(* ===== verification/Float32.v ===== *)
(** * Single precision arithmetic

    The [float] of the source is IEEE 754 binary32, rounded to nearest even; the
    operations are those of the specification in the standard library, at
    precision 24 and exponent bound 128.  Contraction of a product and a sum
    into one rounding is not used. *)

From Stdlib Require Import SpecFloat.
From S2P Require Import Prelude Str.

Notation f32 := spec_float.
Definition fadd : f32 -> f32 -> f32 := SFadd 24 128.
Definition fsub : f32 -> f32 -> f32 := SFsub 24 128.
Definition fmul : f32 -> f32 -> f32 := SFmul 24 128.
Definition fdiv : f32 -> f32 -> f32 := SFdiv 24 128.
Definition sqrtf : f32 -> f32 := SFsqrt 24 128.
Definition fneg : f32 -> f32 := SFopp.
Definition fabsf : f32 -> f32 := SFabs.
Definition flt (a b : f32) : bool := SFltb a b.
Definition fle (a b : f32) : bool := SFleb a b.

Declare Scope f32_scope.
Delimit Scope f32_scope with f32.
Infix "+" := fadd : f32_scope.
Infix "-" := fsub : f32_scope.
Infix "*" := fmul : f32_scope.
Infix "/" := fdiv : f32_scope.
Notation "- x" := (fneg x) : f32_scope.

(** An integer converted, and a decimal literal [num / den]. *)
Definition of_int (n : Z) : f32 := binary_normalize 24 128 n 0 false.
Definition lit (num den : positive) : f32 := fdiv (S754_finite false num 0) (S754_finite false den 0).

Definition sign_of (x : f32) : bool :=
  match x with S754_zero s | S754_infinity s | S754_finite s _ _ => s | S754_nan => false end.
Definition copysignf (x y : f32) : f32 :=
  match x with
  | S754_zero _ => S754_zero (sign_of y)
  | S754_infinity _ => S754_infinity (sign_of y)
  | S754_finite _ m e => S754_finite (sign_of y) m e
  | S754_nan => S754_nan
  end.

(** The bits of a number. *)
Definition f32_bits (x : f32) : Z :=
  let s (b : bool) := if b then 2147483648 else 0 in
  match x with
  | S754_zero b => s b
  | S754_infinity b => s b + 255 * 8388608
  | S754_nan => 0x7fc00000
  | S754_finite b m e => s b + (if Zpos m <? 8388608 then Zpos m else (e + 150) * 8388608 + (Zpos m - 8388608))
  end.
Definition f32_of_bits (w : Z) : f32 :=
  let s := 2147483648 <=? w in
  let e := w / 8388608 mod 256 in
  let m := w mod 8388608 in
  let finite (m e : Z) := match m with Zpos p => S754_finite s p e | _ => S754_zero s end in
  if e =? 255 then if m =? 0 then S754_infinity s else S754_nan
  else if e =? 0 then finite m (-149) else finite (m + 8388608) (e - 150).

(** ** Printing: [%.kf], rounded to nearest with ties to even *)

Definition round_half_even (num den : Z) : Z :=
  let q := num / den in
  let r := num mod den in
  if 2 * r <? den then q else if den <? 2 * r then q + 1 else if Z.even q then q else q + 1.

(** [n] with at least [k] digits. *)
Definition pad_digits (k : nat) (n : Z) : list Z := let s := dec n in repeat 48 (k - length s) ++ s.

Definition fmt_fixed (k : nat) (x : f32) : list Z :=
  let sign (b : bool) := if b then cstr "-" else [] in
  let text (b : bool) (n : Z) := sign b ++ dec (n / 10 ^ Z.of_nat k) ++ cstr "." ++ pad_digits k (n mod 10 ^ Z.of_nat k) in
  match x with
  | S754_nan => cstr "nan"
  | S754_infinity b => sign b ++ cstr "inf"
  | S754_zero b => text b 0
  | S754_finite b m e =>
      text b (if 0 <=? e then Zpos m * 2 ^ e * 10 ^ Z.of_nat k else round_half_even (Zpos m * 10 ^ Z.of_nat k) (2 ^ (- e)))
  end.

(** ** Numbers that are not NaN *)

Definition is_nan (x : f32) : bool := match x with S754_nan => true | _ => false end.
Definition is_finite (x : f32) : bool := match x with S754_zero _ | S754_finite _ _ _ => true | _ => false end.

Lemma shr_nonneg n mrs : 0 <= shr_m mrs -> 0 <= shr_m (SpecFloat.iter_pos shr_1 n mrs).
Proof.
  assert (H1 : forall mrs, 0 <= shr_m mrs -> 0 <= shr_m (shr_1 mrs)) by (intros [[|[]|[]] r s]; cbn; lia).
  induction n as [n IH|n IH|] in mrs |- *; cbn [SpecFloat.iter_pos]; auto.
Qed.

Lemma shr_fexp_nonneg m e l : 0 <= m -> 0 <= shr_m (fst (shr_fexp 24 128 m e l)).
Proof.
  intros H. unfold shr_fexp, shr. destruct (_ - e); cbn; try apply shr_nonneg; by destruct l as [|[]].
Qed.

Lemma round_aux_number s m e l : 0 <= m -> is_nan (binary_round_aux 24 128 s m e l) = false.
Proof.
  intros H. unfold binary_round_aux. pose proof (shr_fexp_nonneg m e l H) as H1. destruct (shr_fexp 24 128 m e l) as [mrs e1]. cbn in H1.
  assert (H2 : 0 <= round_nearest_even (shr_m mrs) (loc_of_shr_record mrs)).
  { unfold round_nearest_even. repeat case_match; lia. }
  pose proof (shr_fexp_nonneg _ e1 loc_Exact H2) as H3. destruct (shr_fexp 24 128 _ e1 loc_Exact) as [mrs2 e2]. cbn in H3.
  destruct (shr_m mrs2); [done| |lia]. by destruct (e2 <=? _).
Qed.

Lemma normalize_number m e s : is_nan (binary_normalize 24 128 m e s) = false.
Proof. unfold binary_normalize, binary_round. destruct m; [done|destruct (shl_align _ _ _)..]; by apply round_aux_number. Qed.

(** A sum is a number unless one operand is none or both are infinite. *)
Lemma fadd_number a b : is_finite a = true -> is_nan b = false -> is_nan (fadd a b) = false.
Proof. destruct a as [[]|[]| |], b as [[]|[]| |]; intros Ha Hb; try done. cbn. apply normalize_number. Qed.

Lemma fmul_number a b : is_finite a = true -> is_finite b = true -> is_nan (fmul a b) = false.
Proof. destruct a, b; intros Ha Hb; try done. cbn. by apply round_aux_number. Qed.

(** The square root of a sum of squares is below a bound only if all of the
    numbers are finite. *)
Definition sticky (x : f32) : bool := match x with S754_nan | S754_infinity false => true | _ => false end.

Lemma square_sticky x : is_finite x = false -> sticky (fmul x x) = true.
Proof. by destruct x as [|[]| |]. Qed.
Definition positive_or_nan (x : f32) : bool := match x with S754_zero b | S754_infinity b | S754_finite b _ _ => negb b | S754_nan => true end.

Lemma round_aux_sign m e l : 0 <= m -> positive_or_nan (binary_round_aux 24 128 false m e l) = true.
Proof. intros H. unfold binary_round_aux. repeat case_match; done. Qed.
Lemma square_positive x : positive_or_nan (fmul x x) = true.
Proof. destruct x as [[]|[]| |[]]; try done; cbn; by apply round_aux_sign. Qed.
Lemma normalize_positive m e : 0 <= m -> positive_or_nan (binary_normalize 24 128 m e false) = true.
Proof. intros H. unfold binary_normalize, binary_round. destruct m; [done| |lia]. destruct (shl_align _ _ _). by apply round_aux_sign. Qed.
Lemma fadd_positive x y : positive_or_nan x = true -> positive_or_nan y = true -> positive_or_nan (fadd x y) = true.
Proof. destruct x as [[]|[]| |[]], y as [[]|[]| |[]]; intros Hx Hy; try done. cbn. by apply normalize_positive. Qed.
Lemma fadd_sticky x y : positive_or_nan x = true -> positive_or_nan y = true -> sticky x = true \/ sticky y = true -> sticky (fadd x y) = true.
Proof. destruct x as [[]|[]| |[]], y as [[]|[]| |[]]; intros Hx Hy [H|H]; done. Qed.
Lemma sqrt_sticky x y : sticky x = true -> flt (sqrtf x) y = false.
Proof. destruct x as [|[]| |]; try done. by destruct y as [|[]| |]. Qed.

Lemma norm3_finite x y z bound :
  flt (sqrtf (fadd (fadd (fmul x x) (fmul y y)) (fmul z z))) bound = true -> is_finite x = true /\ is_finite y = true /\ is_finite z = true.
Proof.
  intros H. destruct (is_finite x && is_finite y && is_finite z) eqn:E; [by bool2prop|]. exfalso.
  enough (S : sticky (fadd (fadd (fmul x x) (fmul y y)) (fmul z z)) = true) by (by rewrite (sqrt_sticky _ _ S) in H).
  pose proof (square_positive x). pose proof (square_positive y). pose proof (square_positive z).
  apply andb_false_iff in E as [[E|E]%andb_false_iff|E]; apply square_sticky in E; apply fadd_sticky; auto using fadd_positive, fadd_sticky.
Qed.

(** Finite numbers are ordered. *)
Lemma fle_not_flt m e m' e' : flt (S754_finite false m e) (S754_finite false m' e') = false -> fle (S754_finite false m' e') (S754_finite false m e) = true.
Proof.
  unfold flt, fle, SFltb, SFleb. cbn. rewrite (Z.compare_antisym e' e). destruct (e' ?= e)%Z; try done. cbn.
  change (Pos.compare_cont Eq m m') with (m ?= m')%positive. change (Pos.compare_cont Eq m' m) with (m' ?= m)%positive.
  rewrite (Pos.compare_antisym m m'). by destruct (m ?= m')%positive.
Qed.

————————

Going down the listing above, begin printing at the line with "S754_nan => cstr" and finish with the line with "Lemma fadd_number a", exactly as they appear.

Answer for the task:
  | S754_nan => cstr "nan"
  | S754_infinity b => sign b ++ cstr "inf"
  | S754_zero b => text b 0
  | S754_finite b m e =>
      text b (if 0 <=? e then Zpos m * 2 ^ e * 10 ^ Z.of_nat k else round_half_even (Zpos m * 10 ^ Z.of_nat k) (2 ^ (- e)))
  end.

(** ** Numbers that are not NaN *)

Definition is_nan (x : f32) : bool := match x with S754_nan => true | _ => false end.
Definition is_finite (x : f32) : bool := match x with S754_zero _ | S754_finite _ _ _ => true | _ => false end.

Lemma shr_nonneg n mrs : 0 <= shr_m mrs -> 0 <= shr_m (SpecFloat.iter_pos shr_1 n mrs).
Proof.
  assert (H1 : forall mrs, 0 <= shr_m mrs -> 0 <= shr_m (shr_1 mrs)) by (intros [[|[]|[]] r s]; cbn; lia).
  induction n as [n IH|n IH|] in mrs |- *; cbn [SpecFloat.iter_pos]; auto.
Qed.

Lemma shr_fexp_nonneg m e l : 0 <= m -> 0 <= shr_m (fst (shr_fexp 24 128 m e l)).
Proof.
  intros H. unfold shr_fexp, shr. destruct (_ - e); cbn; try apply shr_nonneg; by destruct l as [|[]].
Qed.

Lemma round_aux_number s m e l : 0 <= m -> is_nan (binary_round_aux 24 128 s m e l) = false.
Proof.
  intros H. unfold binary_round_aux. pose proof (shr_fexp_nonneg m e l H) as H1. destruct (shr_fexp 24 128 m e l) as [mrs e1]. cbn in H1.
  assert (H2 : 0 <= round_nearest_even (shr_m mrs) (loc_of_shr_record mrs)).
  { unfold round_nearest_even. repeat case_match; lia. }
  pose proof (shr_fexp_nonneg _ e1 loc_Exact H2) as H3. destruct (shr_fexp 24 128 _ e1 loc_Exact) as [mrs2 e2]. cbn in H3.
  destruct (shr_m mrs2); [done| |lia]. by destruct (e2 <=? _).
Qed.

Lemma normalize_number m e s : is_nan (binary_normalize 24 128 m e s) = false.
Proof. unfold binary_normalize, binary_round. destruct m; [done|destruct (shl_align _ _ _)..]; by apply round_aux_number. Qed.

(** A sum is a number unless one operand is none or both are infinite. *)
Lemma fadd_number a b : is_finite a = true -> is_nan b = false -> is_nan (fadd a b) = false.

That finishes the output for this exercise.